(** * agents-analyze: the codebase analysis engine

    A shallow embedding of [bin/agents-analyze.js]: the tree walker
    ([scanDirectory]), the file categorizer ([categorizeFiles]), the
    convention inferencer ([analyzeNamingConventions]), the manifest
    inspector ([analyzePackageJson]), the two renderers
    ([generateAnalysisReport], [generateProjectContext]) and the framework
    check of the verifier ([verifyConfiguration]); then the analysis of
    the TypeScript configuration ([analyzeTypeScriptConfig]), the loading
    of the persisted configuration ([loadProjectConfig]), the detection
    of agent files and key files, the whole verifier, the assembly of the
    profile in [main], and, of [bin/agents-init.js], the detection and
    the persisted configuration it writes.

    JavaScript strings are modelled as [string] (a file name is its UTF-8
    bytes: every test the program makes on a name is on ASCII characters),
    [null] as [None] or [VNull], arrays as lists, objects read from JSON
    as lists of properties, a thrown exception as the [Throw] completion.
    Code that mutates an object and may throw ([analysis], [results],
    [lines], [warnings]) is written in a state monad in which the
    mutations made before a throw stay, as they do in the language; the
    file system and the clock are arguments. The console is left out.

    Two limits of the engine are arguments as well, since the program
    meets them on inputs it can get: [maxArgs], the number of arguments
    a call takes (a spread of more throws a [RangeError], which the
    [catch] of the walk takes), and [stackDepth], the number of nested
    arrays the conversion to a string goes through before the stack is
    full (a [RangeError] again). The length of a string and the memory
    have no limit here.

    The definitions come first: the model of the code, the rule tables
    and counts the statements refer to, and the inputs of the examples;
    the properties follow, component by component. *)

From Stdlib Require Import List String Ascii Bool Arith NArith Lia.
From Stdlib Require Import DecimalString.

#[local] Set Warnings "-register-all".
Import ListNotations.
Open Scope string_scope.
Open Scope bool_scope.

(* ===================================================================== *)
(** * JavaScript string primitives *)
(* ===================================================================== *)

Module JsString.

(** [s.startsWith(p)] *)
Definition startsWith (s p : string) : bool := String.prefix p s.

### [WORK INSTRUCTION]
For every line of the records that has the word "RangeError" in it, make a copy.

### [RESPONSE TO THE EXERCISE]
    a call takes (a spread of more throws a [RangeError], which the
    full (a [RangeError] again). The length of a string and the memory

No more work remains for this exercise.